To our knowledge, this is the first study aimed at reporting the prevalence of CKD and other NCDs in urban adult populations of El Salvador. Nevertheless, and despite the limitations, at least 1 out of every 10 subjects had CKD, and most of them (73%) were previously unaware of the diagnosis. While our results are consistent with international reports, it is worrisome that so many cases of CKD are occult.

The prevalence and demographic pattern of CKD is completely different between urban and coastal rural populations in the country. The behavior of CKD in this urban population of El Salvador matches the worldwide picture; meanwhile, in the coastal rural areas, young males prevail without an association to diabetes and hypertension, the classic risk factors. Health providers in the primary public system should insist on early screening, especially in patients with diabetes, hypertension, and hyperuricemia, to ensure early access to medical control and nephroprotection to prevent further kidney damage, delay progression to end-stage renal disease and prevent complications.
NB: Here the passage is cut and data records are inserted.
Lemma CoreConvertPagesEx_loop s n ct t ca x st :
  0 <= s -> 0 < n < 2 ^ 52 -> s + 4096 * n <= 2 ^ 64 -> PageAligned s -> gMemoryLock st = true -> negb ct || negb ca = true ->
  CoreConvertPagesEx FS s n ct t ca x st = ConvertLoop FS (Z.to_nat n) s (s + 4096 * n - 1) n ct t ca x st.
Proof using.
  intros ? ? ? As Hl Hc. unfold CoreConvertPagesEx. rewrite LShift_pages, last_address by lia.
  rewrite HasFlag_page. unfold PageAligned in As. rewrite As. rewrite (proj2 (Z.eqb_neq n 0)) by lia.
  rewrite (proj2 (Z.ltb_lt s (s + 4096 * n - 1))) by lia. rewrite (proj2 (Z.leb_gt (s + 4096 * n - 1) s)) by lia.
  cbn [negb orb Z.eqb].
  rewrite !(SM_bind_run _ _ st tt st) by (done || by apply memory_locked_run). rewrite (SM_bind_run _ _ st tt st) by (by rewrite Hc). f_equal.
  rewrite sub64_small by lia. unfold RShiftU64, EFI_PAGE_SHIFT. rewrite Z.shiftr_div_pow2 by lia. f_equal. change (2 ^ 12) with 4096.
  Z.div_mod_to_equations. lia.
Qed.
End Knot.
End Search.

(** ** The supply of descriptors *)

Section Supply.
Context {Env : PageEnvironment} {Off : GuardOff Env}.

Lemma Fits_bounds st Max n b : PageInv st -> Fits (gMemoryMap st) Max 0 n b -> 0 <= b /\ b + 4096 * n < 2 ^ 64 /\ PageAligned b.
Proof using.
  intros HI (Ab & ? & ? & d & Hd & _ & _ & ? & ?). destruct (wf_map _ (inv_wf _ HI)) as (HG & _). rewrite Forall_forall in HG.
  destruct (HG d Hd) as (_ & _ & ? & ?). split_and!; [lia|lia|done].
Qed.

Lemma Fits_find st Max n b : PageInv st -> 0 < n -> Fits (gMemoryMap st) Max 0 n b ->
  exists d, FindEntry b (gMemoryMap st) = Some d /\ MType d = EfiConventionalMemory /\ b + 4096 * n - 1 <= MEnd d.
Proof using.
  intros HI Hn (Ab & ? & ? & d & Hd & Ht & _ & ? & ?). destruct (wf_map _ (inv_wf _ HI)) as (_ & HS & _).
  destruct (FindEntry b (gMemoryMap st)) as [d'|] eqn:E.
  - exists d'. apply FindEntry_Some in E as [Hd' ?]. destruct (Separate_inv _ d d' HS Hd Hd') as [->|Hap]; [done|].
    unfold apart, apart_from in Hap. lia.
  - destruct (FindEntry_None _ _ E d Hd). lia.
Qed.

Lemma Fits_fit st Max n b t : PageInv st -> 0 < n -> t ≠ EfiConventionalMemory -> Fits (gMemoryMap st) Max 0 n b ->
  ~ Unfit st b (b + 4096 * n - 1) t.
Proof using.
  intros HI Hn Ht (d & E & Hc & He)%Fits_find; [|done..]. intros [HU|(d' & HU & HR)]; [congruence|]. rewrite E in HU. injection HU as <-.
  unfold Refused in HR. rewrite Hc, (proj2 (Z.eqb_neq t _) Ht), (proj2 (Z.ltb_ge _ _) He) in HR. done.
Qed.

Section Knot.
Context (FS : PM unit) (HFS : Grow FS).

Lemma CoreConvertPages_take s n t st Status st' :
  PageInv st -> gMemoryLock st = true -> 0 <= s -> 0 < n < 2 ^ 52 -> s + 4096 * n <= 2 ^ 64 -> PageAligned s -> t ≠ EfiConventionalMemory ->
  CoreConvertPages FS s n t st = Done (Status, st') ->
  Status = EFI_NOT_FOUND /\ st' = st /\ Unfit st s (s + 4096 * n - 1) t \/
  Status = EFI_SUCCESS /\ PageInv st' /\ Took s (s + 4096 * n - 1) t st st' /\ Rests FS st st'.
Proof using Off HFS.
  intros HI Hl ? ? ? As Ht E. unfold CoreConvertPages in E. rewrite CoreConvertPagesEx_loop in E by done.
  by apply (Convert_take FS HFS) in E; [|done..|by apply pages_end|lia|done].
Qed.

Lemma CoreAllocatePoolPages_spec t n st b st' :
  PageInv st -> gMemoryLock st = true -> 0 <= n < 2 ^ 52 -> t ≠ EfiConventionalMemory ->
  CoreAllocatePoolPages FS t n 4096 false st = Done (b, st') ->
  PageInv st' /\ (b = 0 /\ Grows st st' \/ exists st1, PageInv st1 /\ Grows st st1 /\ 0 < n /\ Fits (gMemoryMap st1) MAX_ALLOC_ADDRESS 0 n b /\
    Took b (b + 4096 * n - 1) t st1 st').
Proof using Off HFS.
  intros HI Hl Hn Ht E. unfold CoreAllocatePoolPages in E. apply SM_bind_Done in E as (b1 & st1 & E1 & E).
  destruct (FindFreePages_spec FS HFS MAX_ALLOC_ADDRESS n t st b1 st1 eq_refl Hn HI Hl E1) as (HI1 & G1 & HF & _).
  apply SM_bind_Done in E as (Status & st2 & E2 & [-> ->]%SM_ret_Done). destruct (Z.eqb_spec b1 0) as [->|H0].
  { apply SM_ret_Done in E2 as [_ ->]. split; [done|by left]. }
  destruct (HF H0) as [Hn0 HFit]. destruct (Fits_bounds _ _ _ _ HI1 HFit) as (? & ? & Ab).
  destruct (CoreConvertPages_take b1 n t st1 Status st2) as [(_ & _ & HU)|(_ & HI2 & HT & _)];
    [done|by rewrite (Grows_lock _ _ _ G1)|lia..|done|done|done|by eapply Fits_fit in HFit|]. split; [done|]. right. exists st1. by split_and!.
Qed.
Ethical disclosuresProtection of human and animal subjects

The authors declare that the procedures followed were in accordance with the regulations of the relevant clinical research ethics committee and with those of the Code of Ethics of the World Medical Association (Declaration of Helsinki).

Confidentiality of data

The authors declare that they have followed the protocols of their work center on the publication of patient data.

Right to privacy and informed consent

The authors have obtained the written informed consent of the patients or subjects mentioned in the article. The corresponding author is in possession of this document.

Funding

This study did not receive any direct funding. Data collection and laboratory analyses were provided by the Department of Investigation of the Central Region of the Ministry of Public Health of El Salvador.

Conflicts of interest

The authors declare no conflicts of interest.

Acknowledgements

The authors thank the dedication and cooperation of Dr. David Saúl Rodriguez Araujo, Dra. Adela Méndez Chicas, the team of the Municipal Clinic of Antiguo Cuscatlán, and the committee and the people of the study community.